9. Gallipoli (1981), de Peter Weir. Tengo varios amigos y conocidos que son admiradores irreductibles de Winston Churchill, y la verdad es que hay motivos de sobra para serlo. Pero cada vez que pienso en el buen Winston, el baúl de la memoria me devuelve un nombre: Gallipoli. La fracasada campaña inglesa en la península turca de ese nombre que costó la vida de 250,000 soldados a cada bando, 35.000 de ellos australianos y neozelandeses que fueron simple carne de cañón como puede apreciarse en link de abajo. Este desastre llevó a Churchill a renunciar al cargo de Primer Lord del Almirantazgo (el más alto cargo de la Marina Real Británica) y, a la postre, a la caída del frente ruso y, finalmente, la revolución rusa. Esta película, que narra la historia de dos amigos que se alistan en el ejército inglés para luchar en la guerra, es una correcta y lograda crónica de ese desastre militar. Una película que le debe mucho a la de Lewis Milestone y que paga muy bien su deuda con el resultado final.




10. War Horse (2011), de Steven Spielberg. La típica obra de Spielberg por donde se le mire. Grandiosa en la realización, minuciosa en la reconstrucción histórica, detallista hasta el hartazgo, y con el empalagoso como inevitable final feliz de siempre de sus películas. No hay, desde mi punto de vista, cinta sobre la Primera Guerra Mundial que se haya filmado con el verismo desbordante de esta. Lo cual no evita que, finalmente, sea un resultado fallido. Porque historia del joven que busca su caballo a través de los campos de batalla de una Europa devastada parece más la de un amante que busca a su amada raptada por el enemigo. Para pasar el rato, nada más.

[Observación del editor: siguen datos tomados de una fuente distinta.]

(** ** Risk labels *)

Definition RISK_KEYWORDS : list (string * list string) :=
  [("shell_exec", ["bash"; "shell"; "exec"; "run_command"; "command"; "eval"; "python_exec"]);
   ("data_read", ["read_document"; "query_database"; "list_resource"; "dataset_read"; "record_lookup"]);
   ("file_read", ["read_file"; "list_dir"; "cat"; "open_file"; "file_read"; "list_files"]);
   ("file_write", ["write_file"; "delete_file"; "remove_file"; "edit_file"; "save_file"; "mkdir"; "rmdir"]);
   ("network_fetch", ["fetch"; "crawl"; "http"; "web_request"; "search_web"; "url"]);
   ("browser_control", ["browser"; "computer_use"; "click"; "type"; "screenshot"; "navigate"]);
   ("credential_access", ["secret"; "credential"; "token"; "ssh_key"; "wallet"; "password"]);
   ("system_control", ["systemctl"; "launchctl"; "service_restart"; "install_package"; "firewall"; "reboot"; "shutdown"]);
   ("physical_world", ["robot"; "drone"; "actuator"; "iot_control"; "medical_device"; "industrial_control"]);
   ("regulated_decision", ["credit_score"; "hire"; "employment"; "benefit_eligibility"; "diagnose"; "triage_patient"])].

Definition tool_char (c : Ascii.ascii) : bool := is_ascii_alphanumeric c || char_in c "_:-".

Fixpoint first_label (safe : string) (l : list (string * list string)) : string :=
  match l with
  | [] => "benign_read"
  | (label, needles) :: l =>
      if existsb (fun needle => (safe ==? needle) || str_contains safe needle) needles then label else first_label safe l
  end.

Section policy.
(** [str::to_lowercase] *)
Context (to_lowercase : string -> string).

Definition tool_risk_label (tool_name : string) : string :=
  first_label (sanitize tool_char (to_lowercase tool_name)) RISK_KEYWORDS.

Record McpToolPolicy := mkToolPolicy {
  allow_dangerous_tools : bool;
  authz_policy : string;
  sandbox_profile : string;
  audit_redaction : bool
}.

Definition dangerous_ready (p : McpToolPolicy) : bool :=
  allow_dangerous_tools p && negb (str_is_empty (trim (authz_policy p)))
  && str_in (to_lowercase (trim (sandbox_profile p))) ["1"; "true"; "strict"; "container"; "sandbox"]
  && audit_redaction p.

Definition allows (p : McpToolPolicy) (tool_name : string) : bool :=
  (tool_risk_label tool_name ==? "benign_read") || dangerous_ready p.

Definition null_or_text (s : string) (n : nat) : json := if str_is_empty s then JNull else JString (take_chars n s).
Definition receipt (p : McpToolPolicy) (tool_name decision : string) (argument_count : Z) : json :=
  mk_obj [("tool_name", JString (str_take 96 (sanitize tool_char tool_name)));
          ("tool_risk", JString (tool_risk_label tool_name)); ("decision", JString decision);
          ("authz_policy", null_or_text (authz_policy p) 96); ("sandbox_profile", null_or_text (sandbox_profile p) 32);
          ("audit_redacted", JBool (audit_redaction p)); ("argument_count", u64_json argument_count);
          ("argument_content", JString "excluded")].

(** The category of a tool: a keyword occurs in its name. *)
Definition category (tool_name label : string) : Prop :=
  exists needles needle, (label, needles) ∈ RISK_KEYWORDS /\ needle ∈ needles /\
    str_contains (sanitize tool_char (to_lowercase tool_name)) needle = true.

Lemma contains_self s : str_contains s s = true.
Proof. apply str_contains_spec. exists EmptyString, EmptyString. change (EmptyString +:+ (s +:+ EmptyString)) with (s +:+ EmptyString). by rewrite str_app_nil. Qed.

Lemma needle_exists safe needles :
  existsb (fun needle => (safe ==? needle) || str_contains safe needle) needles = true <->
  exists needle, needle ∈ needles /\ str_contains safe needle = true.
Proof.
  rewrite existsb_exists. split; intros (n & Hin & H); exists n.
  - rewrite <- list_elem_of_In in Hin. split; [done|]. apply orb_true_iff in H as [->%String.eqb_eq|H]; [apply contains_self|done].
  - rewrite <- list_elem_of_In. split; [done|]. by rewrite H, orb_true_r.
Qed.

Lemma first_label_spec safe l :
  Forall (fun e => e.1 <> "benign_read") l ->
  (first_label safe l = "benign_read" <->
     forall label needles needle, (label, needles) ∈ l -> needle ∈ needles -> str_contains safe needle = false) /\
  (first_label safe l <> "benign_read" -> exists needles needle, (first_label safe l, needles) ∈ l /\ needle ∈ needles /\
     str_contains safe needle = true).
Proof.
  induction 1 as [|[label needles] l Hn Hl [IH1 IH2]]; cbn [first_label].
  - split; [|done]. split; [|done]. intros _ ? ? ? Hin. by apply elem_of_nil in Hin.
  - destruct (existsb _ needles) eqn:E; simpl in Hn.
    + apply needle_exists in E as (n & Hin & Hc). split.
      * split; [done|]. intros H. by rewrite (H label needles n (list_elem_of_here _ _) Hin) in Hc.
      * intros _. exists needles, n. split; [left|done].
    + apply not_true_iff_false in E. rewrite needle_exists in E. split.
      * rewrite IH1. split.
        -- intros H label' needles' n [[= -> ->]|Hin]%elem_of_cons Hn'; [|by eapply H].
           apply not_true_iff_false. intros Hc. apply E. by exists n.
        -- intros H label' needles' n Hin. apply H with label'. by right.
      * intros Hb. destruct (IH2 Hb) as (nd & n & Hin & ?). exists nd, n. split; [by right|done].
Qed.

Lemma risk_spec tool_name :
  (tool_risk_label tool_name = "benign_read" <-> forall label, ~ category tool_name label) /\
  (tool_risk_label tool_name <> "benign_read" -> category tool_name (tool_risk_label tool_name)).
Proof.
  assert (Forall (fun e : string * list string => e.1 <> "benign_read") RISK_KEYWORDS) as Hf by by repeat constructor.
  destruct (first_label_spec (sanitize tool_char (to_lowercase tool_name)) RISK_KEYWORDS Hf) as [H1 H2].
  split; [|intros H; by apply H2]. unfold tool_risk_label. rewrite H1. split.
  - intros H label (nd & n & Hin & Hn & Hc). by rewrite (H label nd n) in Hc.
  - intros H label nd n Hin Hn. apply not_true_iff_false. intros Hc. apply (H label). by exists nd, n.
Qed.
Lemma allows_spec p tool_name :
  allows p tool_name = true <->
     (forall label, ~ category tool_name label) \/
     (allow_dangerous_tools p = true /\ trim (authz_policy p) <> EmptyString /\
      to_lowercase (trim (sandbox_profile p)) ∈ ["1"; "true"; "strict"; "container"; "sandbox"] /\ audit_redaction p = true).
Proof.
  unfold allows, dangerous_ready. rewrite orb_true_iff, String.eqb_eq, (proj1 (risk_spec tool_name)), !andb_true_iff, negb_true_iff, str_in_elem.
  unfold str_is_empty. rewrite String.eqb_neq. tauto.
Qed.

(** The tool policy is exact: a tool has a risk exactly when a keyword of a
    category occurs in its lower-cased name (every character outside the tool
    alphabet read as an underscore), the label is such a category, and a tool is
    allowed exactly when no keyword occurs or all four controls are in place:
    dangerous tools enabled, an authorisation policy named, a known sandbox
    profile, and redacted audit. *)
Theorem tool_policy_exact p tool_name :
  (tool_risk_label tool_name = "benign_read" <-> forall label, ~ category tool_name label) /\
  (tool_risk_label tool_name <> "benign_read" -> category tool_name (tool_risk_label tool_name)) /\
  (allows p tool_name = true <->
     (forall label, ~ category tool_name label) \/
     (allow_dangerous_tools p = true /\ trim (authz_policy p) <> EmptyString /\
      to_lowercase (trim (sandbox_profile p)) ∈ ["1"; "true"; "strict"; "container"; "sandbox"] /\ audit_redaction p = true)).
Proof. split; [apply risk_spec|]. split; [apply risk_spec|apply allows_spec]. Qed.
End policy.

(** ** Negotiation *)

Definition LEGACY_MCP_REVISION : string := "2025-11-25".
Definition MODERN_MCP_REVISION : string := "2026-07-28".
Definition SUPPORTED_MCP_REVISIONS : list string := [LEGACY_MCP_REVISION; MODERN_MCP_REVISION].

Definition supported_extension (value : string) : bool := str_in value ["tasks"; "skills"; "apps"].

Definition required_fields : list (string * string) :=
  [("oauth_issuer_matches", "oauth_issuer_mismatch"); ("oauth_audience_matches", "oauth_audience_mismatch");
   ("resource_indicator_present", "missing_resource_indicator");
   ("protected_resource_metadata_valid", "invalid_protected_resource_metadata"); ("pkce_valid", "pkce_required");
   ("consent_granted", "consent_required"); ("audit_output_redacted", "audit_redaction_required")].

Definition era_refused (reason : string) : json := mk_obj [("accepted", JBool false); ("reason", JString reason)].
Definition era_accepted (rest : list (string * json)) : json := mk_obj (("accepted", JBool true) :: rest).

Fixpoint first_failed (input : json) (l : list (string * string)) : option string :=
  match l with
  | [] => None
  | (field, reason) :: l => if jis_bool (jidx input field) false then Some reason else first_failed input l
  end.

(** [peer.is_none_or(|v| v.is_empty() || v.iter().any(|r| r == revision))] *)
Definition lists_revision (revision : string) (v : list json) : bool := existsb (fun r => jis_str r revision) v.
Definition peer_speaks (revision : string) (peer : option (list json)) : bool :=
  is_none_or peer (fun v => bool_decide (v = []) || lists_revision revision v).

Hay, por supuesto, otras películas sobre la Primera Guerra Mundial de gran calidad y factura que pude haber mencionado, pero me conformo con esta primera lista para la cual me impuse la ardua y gustosa tarea de volverlas a ver para escribir esta nota. Si el tiempo se da, me sentaré a ver el resto de cintas que se quedaron entre mis apuntes y tal vez, solo tal vez, escriba una segunda entrega con películas como Alas (1927), de William A. Wellman; La Reina de África (1951), de John Huston; Adiós a las armas (1957), de Charles Vidor; La Gran Guerra (1959), de Mario Monicelli; Johnny cogió su fusil (1971), de Dalton Trumbo (una de las víctimas de la Caza de brujas macartista en Hollywood); Capitán Conan (1996), de Bertrand Tavernier; Y la nave va (1983), de Federico Fellini; y las películas para televisión Feliz Navidad (2005), de Christian Carion; La trinchera (1999), de William Boyd (en la que aparece un deslucido Daniel Craig); El batallón perdido (2001), de Russell Mulcahy; y Teniente Jack (2007), de Brian Kirk.